China’s top quantum physicist Pan Jianwei named Royal Society fellow, days after US sanctions target Chinese sector

Pan, a professor of modern physics and executive vice-president at the University of Science and Technology of China (USTC), has done pioneering work “in multi-article interferometry and quantum experiments in space”, the society’s Fellows Directory says.

It also praises his team for having “closed major loopholes for secure quantum communication associated with imperfect devices, making it a viable technology under realistic conditions”.

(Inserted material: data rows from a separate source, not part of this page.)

(** * mcp-sqlserver: the parameterised query construction layer

    A shallow embedding of [QueryBuilder] (src/database/connection.ts, second
    unit), of the batched operations of [BulkTools] (src/tools/bulk-tools.ts)
    and of the request validation in front of the UPDATE and DELETE tools
    (schemas of src/tools/bulk-tools.ts, handlers of src/index.ts), followed by
    the properties of the specification that concern them.

    Conventions of the embedding.
    - A JavaScript string is a [string], one [ascii] per character; template
      literals and [+=] are [+:+]. Numbers that reach the text (counters,
      indices, [limit], [offset]) are integers, printed as
      [Number::toString] prints them ([Js.showZ]).
    - A value of type [any] is a [Js.Value]; the builders only ever test it
      with [Array.isArray] and [!== undefined], index it and take its length.
    - A [Record<string, any>] is the list of its own properties in the order
      [Object.keys] enumerates them; reading a property it does not have
      finds what [Object.prototype] holds under that name ([Js.get]).
    - Of the two libraries between a request and the server, zod and mssql,
      the embedding keeps what decides the outcome of a call: what
      [z.record] copies and what names [request.input] refuses.
    - The parameter map of a built statement is a [gmap string Js.Value]:
      assigning [inputs[name] = v] is [<[name := v]>], so a second assignment
      to the same name overwrites the first.
    - The [mssql] request of a batched operation is the sequence of its
      [request.input] calls together with the text given to [request.query].
    - The server is a state of an arbitrary type [Db] with a transition
      [runQuery] that answers a request with an error message or a row
      count; the results of the batched operations and of the CSV import
      are stated for every such server.
    - The CSV reader ([parseCsvLine], [parseCsv]) is embedded character by
      character. It takes the reader of numbers as a parameter, [numeric];
      the one of JavaScript is [Js.numeric].

    After the properties of the specification come further properties of
    the same code (X1 to X25): the predicates and records of the builders,
    the tools and their schemas, the runs and results of the batched
    operations, the CSV reader and the import built on it. *)

From Stdlib Require Import ZArith String Ascii List Lia.
From Stdlib Require Import DecimalString DecimalNat DecimalZ.
From stdpp Require Import base option list strings gmap.
Lemma Update_at_zero_separation_witness :
  Body1 link_after_x = Some (body_at 0 0 0 0) /\
  Body2 link_after_x = Some (body_at 0 0 0 6) /\
  TransformPointLocalToParent (body_at 0 0 0 0) (pos1 link_after_x) = VNULL /\
  TransformPointLocalToParent (body_at 0 0 0 6) (pos2 link_after_x) = VNULL /\
  finite_vector VNULL /\
  is_unit (mode_sign link_after_x) /\
  exists s' : ChLinkDistance,
    Update Vnorm_scaled zero false link_after_x = Some s' /\
    curr_dist s' = zero /\
    Cq_a (Cx s') =
      row_a (mode_sign link_after_x) (body_at 0 0 0 0) (pos1 link_after_x)
            (Vnorm_scaled VNULL).
Proof.
  assert (Hp1 : TransformPointLocalToParent (body_at 0 0 0 0)
                  (pos1 link_after_x) = VNULL) by (vm_compute; reflexivity).
  assert (Hp2 : TransformPointLocalToParent (body_at 0 0 0 6)
                  (pos2 link_after_x) = VNULL) by (vm_compute; reflexivity).
  assert (Hfin : finite_vector VNULL) by (repeat split).
  assert (Hunit : is_unit (mode_sign link_after_x)) by (left; reflexivity).
  repeat (split; [first [reflexivity | assumption]|]).
  destruct (Update_at_zero_separation Vnorm_scaled zero false link_after_x
              (body_at 0 0 0 0) (body_at 0 0 0 6) VNULL
              eq_refl eq_refl Hp1 Hp2 Hfin Hunit)
    as (s' & Hret & Hcur & _ & _ & Ha & _).
  exists s'. repeat split; assumption.
Defined.

(** ** The activity gate *)

(** C5, as stated, fails: on an inactive element [ConstraintsBiReset] zeroes
    the bias accumulator and [ConstraintsFetch_react] overwrites the reaction
    force. *)
Lemma inactive_reset_and_fetch_not_noop :
  IsActive link_disabled = false /\
  b_i (Cx link_disabled) = half /\
  b_i (Cx (ConstraintsBiReset link_disabled)) = zero /\
  half <> zero /\
  react_force link_disabled = VNULL /\
  react_force (ConstraintsFetch_react one link_disabled) =
    mkChVector (- two)%D zero zero /\
  mkChVector (- two)%D zero zero <> VNULL.
Proof.
  repeat split; try (vm_compute; reflexivity); discriminate.
Qed.

(** C5, amended. For an inactive element, [IntLoadResidual_CqL],
    [IntLoadConstraint_C], [IntToDescriptor], [IntFromDescriptor],
    [InjectConstraints], [ConstraintsBiLoad_C] and [ConstraintsLoadJacobians]
    leave the element and every vector and registry of the caller unchanged.
    [ConstraintsBiReset] and [ConstraintsFetch_react] are not gated: the
    first zeroes the bias accumulator, the second stores the reaction force
    [(-l_i * factor, 0, 0)] and a zero torque. *)
Theorem inactive_operations
    (MultiplyTandAdd :
       ChConstraintTwoBodies -> ChVectorDynamic -> double ->
       option ChVectorDynamic)
    (off_v off_L : nat) (v : ChStateDelta) (R L Qc : ChVectorDynamic)
    (c recovery_clamp factor : double) (do_clamp : bool)
    (mdescriptor : ChSystemDescriptor) (this : ChLinkDistance) :
  IsActive this = false ->
  IntLoadResidual_CqL MultiplyTandAdd off_L R L c this = Some R /\
  IntLoadConstraint_C off_L Qc c do_clamp recovery_clamp this = Some Qc /\
  IntToDescriptor off_v v R off_L L Qc this = Some this /\
  IntFromDescriptor off_v v off_L L this = Some L /\
  InjectConstraints mdescriptor this = mdescriptor /\
  ConstraintsBiLoad_C factor recovery_clamp do_clamp this = this /\
  ConstraintsLoadJacobians this = this /\
  b_i (Cx (ConstraintsBiReset this)) = zero /\
  react_force (ConstraintsFetch_react factor this) =
    mkChVector (- l_i (Cx this) * factor)%D zero zero /\
  react_torque (ConstraintsFetch_react factor this) = VNULL.
Proof.
  intros Hact.
  unfold IntLoadResidual_CqL, IntLoadConstraint_C, IntToDescriptor,
    IntFromDescriptor, InjectConstraints, ConstraintsBiLoad_C,
    ConstraintsLoadJacobians.
  rewrite Hact. simpl. repeat split.
Qed.

Lemma inactive_operations_witness :
  IsActive link_disabled = false /\
  IntLoadResidual_CqL MultiplyTandAdd_rows 0 [one; two] [ten] one
    link_disabled = Some [one; two] /\
  IntLoadConstraint_C 0 [one] one true half link_disabled = Some [one] /\
  IntFromDescriptor 0 [] 0 [ten] link_disabled = Some [ten] /\
  ConstraintsBiLoad_C one half true link_disabled = link_disabled.
Proof.
  destruct (inactive_operations MultiplyTandAdd_rows 0 0 [] [one; two] [ten]
              [one] one half one true [] link_disabled eq_refl)
    as (H1 & H2 & _ & H4 & _ & H6 & _).
  split; [reflexivity|]. repeat split; assumption.
Defined.

(** ** Round trips of the multiplier *)

Lemma write_at_in_range (off : nat) (a : double) (v : ChVectorDynamic) :
  off < length v -> write_at off a v = Some (<[off := a]> v).
Proof. intros H. unfold write_at. rewrite decide_True by exact H. reflexivity. Qed.

(** C8. For an active element, [IntToDescriptor] with the multiplier [L(off_L)]
    followed by [IntFromDescriptor] at the same offset writes that multiplier
    back into the slot. *)
Theorem IntToDescriptor_IntFromDescriptor (off_v off_v' off_L : nat)
    (v v' : ChStateDelta) (R L Qc L' : ChVectorDynamic) (l q : double)
    (this : ChLinkDistance) :
  IsActive this = true ->
  L !! off_L = Some l ->
  Qc !! off_L = Some q ->
  off_L < length L' ->
  exists s' : ChLinkDistance,
    IntToDescriptor off_v v R off_L L Qc this = Some s' /\
    IntFromDescriptor off_v' v' off_L L' s' = Some (<[off_L := l]> L') /\
    <[off_L := l]> L' !! off_L = Some l.
Proof.
  intros Hact Hl Hq Hlen.
  unfold IntToDescriptor, IntFromDescriptor. rewrite Hact, Hl. simpl.
  rewrite Hq. simpl. eexists. split; [reflexivity|].
  unfold IsActive in *. simpl. rewrite Hact. simpl.
  split; [apply write_at_in_range, Hlen|].
  apply list_lookup_insert_eq, Hlen.
Qed.
(** Every send to [bad] fails, every other one succeeds. *)
Definition broken (bad : sock) : list event -> sock -> bytes -> bool :=
  fun _ s _ => negb (Nat.eqb s bad).

Definition alice : str := T "alice".
Definition bob : str := T "bob".
Definition carol : str := T "carol".

Definition nobody : world := {| clients := []; log := [] |}.

Definition alice_and_bob : world :=
  {| clients := [(alice, 1%nat); (bob, 2%nat)]; log := [] |}.

Definition three_users : world :=
  {| clients := [(alice, 1%nat); (bob, 2%nat); (carol, 3%nat)]; log := [] |}.

(** A handler that has logged in as [name]. *)
Definition logged_in (name : str) (w : world) : handler :=
  {| srv := w; username := Some name; buffer := [] |}.

(** A handler that has not logged in. *)
Definition anonymous (w : world) : handler :=
  {| srv := w; username := None; buffer := [] |}.

(** The text of the answer to WHO for a registry. *)
Definition users_line (d : dict) : str :=
  T "USERS " ++ join (T ", ") (keys d) ++ [LF].

(** ** The receiving side of the test client *)

(** [test_server.py], [receive_messages]: the inner loop
    [while '\n' in buffer: line, buffer = buffer.split('\n', 1);
    messages.append(line)].  Every turn shortens the buffer, so a fuel of one
    more than its length is never used up. *)
Fixpoint collect_lines (fuel : nat) (buffer : str) (messages : list str)
    : str * list str :=
  match fuel with
  | O => (buffer, messages)
  | S fuel' =>
      if contains LF buffer then
        let parts := split_once LF buffer in
        collect_lines fuel' (nth 1 parts []) (messages ++ [nth 0 parts []])
      else (buffer, messages)
  end.

(** The outer loop of [receive_messages] over the results of successive
    [recv] calls; every exception of the body ends the loop.  The result is
    whether the loop was left, the buffer, and the list [messages]. *)
Fixpoint receive_loop (inputs : list recv_result) (buffer : str)
    (messages : list str) : bool * str * list str :=
  match inputs with
  | [] => (false, buffer, messages)
  | RecvError :: _ => (true, buffer, messages)
  | Data data :: rest =>
      if (length data =? 0)%nat then (true, buffer, messages)
      else
        match decode data with
        | None => (true, buffer, messages)
        | Some text =>
            let (buffer', messages') :=
              collect_lines (S (length (buffer ++ text))) (buffer ++ text)
                messages in
            receive_loop rest buffer' messages'
        end
  end.

Definition receive_messages (inputs : list recv_result)
    (messages : list str) : bool * str * list str :=
  receive_loop inputs [] messages.

(** The text of a list of lines, each followed by its newline. *)
Definition unlines (lines : list str) : str :=
  flat_map (fun l => l ++ [LF]) lines.

(** ** More vocabulary *)

(** Two runs of a handler that end alike: the same result, the same shared
    state and the same name, and the same buffer unless an exception has
    ended the run (the buffer is not read after that). *)
Definition agree {A : Type} (x y : res A * handler) : Prop :=
  fst x = fst y
  /\ srv (snd x) = srv (snd y)
  /\ username (snd x) = username (snd y)
  /\ (forall a, fst x = Ok a -> buffer (snd x) = buffer (snd y)).

(** The calls of [w'] are those of [w] followed by further ones. *)
Definition extends (w w' : world) : Prop :=
  exists evs, log w' = log w ++ evs.

(** The last call on record. *)
Definition last_event (w : world) : option event :=
  match rev (log w) with
  | e :: _ => Some e
  | [] => None
  end.

(** The first character of a byte string and the bytes after it, as
    [decode] reads them. *)
Definition decode_char (bs : bytes) : option (Z * bytes) :=
  match bs with
  | [] => None
  | b0 :: r0 =>
      let x0 := byte_val b0 in
      if x0 <? 0x80 then Some (x0, r0)
      else if x0 <? 0xC2 then None
      else if x0 <? 0xE0 then
        match r0 with
        | b1 :: r1 =>
            let x1 := byte_val b1 in
            if is_cont x1
            then Some ((x0 - 0xC0) * 64 + (x1 - 0x80), r1)
            else None
        | _ => None
        end
      else if x0 <? 0xF0 then
        match r0 with
        | b1 :: b2 :: r2 =>
            let x1 := byte_val b1 in
            let x2 := byte_val b2 in
            let lo := if x0 =? 0xE0 then 0xA0 else 0x80 in
            let hi := if x0 =? 0xED then 0xA0 else 0xC0 in
            if (lo <=? x1) && (x1 <? hi) && is_cont x2
            then Some ((x0 - 0xE0) * 4096 + (x1 - 0x80) * 64 + (x2 - 0x80),
                       r2)
            else None
        | _ => None
        end
      else if x0 <? 0xF5 then
        match r0 with
        | b1 :: b2 :: b3 :: r3 =>
            let x1 := byte_val b1 in
            let x2 := byte_val b2 in
            let x3 := byte_val b3 in
            let lo := if x0 =? 0xF0 then 0x90 else 0x80 in
            let hi := if x0 =? 0xF4 then 0x90 else 0xC0 in
            if (lo <=? x1) && (x1 <? hi) && is_cont x2 && is_cont x3
            then Some ((x0 - 0xF0) * 262144 + (x1 - 0x80) * 4096
                       + (x2 - 0x80) * 64 + (x3 - 0x80), r3)
            else None
        | _ => None
        end
      else None
  end.

(** The bytes of one line of text: the encoding of a text without a
    newline, followed by the newline. *)
Definition line_bytes (data : bytes) : Prop :=
  exists text, ~ In LF text /\ encode (text ++ [LF]) = Some data.

(** Every send among the calls carries one line of text. *)
Definition sends_lines (evs : list event) : Prop :=
  Forall (fun e => match e with
                   | EvSend _ data _ => line_bytes data
                   | EvClose _ _ => True
                   end) evs.

(** The calls of [w'] are those of [w] followed by further ones, whose
    sends carry one line each. *)
Definition adds_lines (w w' : world) : Prop :=
  exists evs, log w' = log w ++ evs /\ sends_lines evs.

Pan also featured on the 2017 “Nature’s 10”, the premier magazine’s annual list of the people who matter most in science. He had “lit a fire” under China’s quantum technology efforts since returning full-time in 2008 after training in Europe, Nature said, labelling Pan as “a physicist who took quantum communication to space and back”.

In 2016, under Pan’s leadership, China launched the world’s first quantum science space satellite, Micius, with a mission to establish a secure communication line between China and Europe, a fact mentioned also in the Royal Society directory.

China’s Micius is the world’s first quantum science satellite. Photo: Chinese Academy of Science
Pan’s team and the company he co-founded, QuantumCtek, also participated in building several quantum networks linking Chinese cities several hundred kilometres apart, such as the Beijing-Shanghai quantum link, with huge government support.

The Royal Society bio also lauded Pan for his achievements in quantum computing technology. “His team demonstrated quantum computational advantage, validating the feasibility of quantum computing systems to outperform classical machines in solving specific problems,” his bio says.

The breakthroughs made by Pan’s USTC team are often reported by top academic journals.

In October last year, they unveiled the Jiuzhang 3, a prototype quantum computer that was the first to manipulate 255 photons. It is capable of performing specific computations billions of times faster than the world’s fastest supercomputers, according to their paper published in Physical Review Letters.
And earlier this month, Pan and his team announced the development of an artificial quantum system with groundbreaking implications for physics, and which could pave the way for fault-tolerant quantum computing, they said in a paper published in the journal Science.

Pan is also an academician of the Chinese Academy of Sciences (CAS), China’s premier research institute, and is director of the CAS Centre for Excellence in Quantum Information and Quantum Physics in Anhui province, where he is based with the USTC.

The Royal Society honour for Pan comes barely a week after the US Commerce Department’s updated export control list named 22 of China’s leading players in quantum research and industry among the 37 Chinese “entities” targeted.
Physicists in China described the May 9 “Entities List” move as “unprecedented”, as it targeted almost “all of China’s core strength” in quantum information research, including the USTC.

The USTC is not only home to leading quantum physicists such as Pan, but also an innovation hub that has spawned many start-ups, thanks to steady scientific breakthroughs, a competitive talent pool and generous local government support.

The Royal Society, formally the Royal Society of London for Improving Natural Knowledge, was founded in 1660 and is the world’s oldest continuous scientific academy.

In 2022, George Gao Fu, then head of the Chinese Centre for Disease Control and Prevention, a leading scientist in the field of virology and immunology, was elected by the society for his contribution to the fight against the Covid-19 pandemic.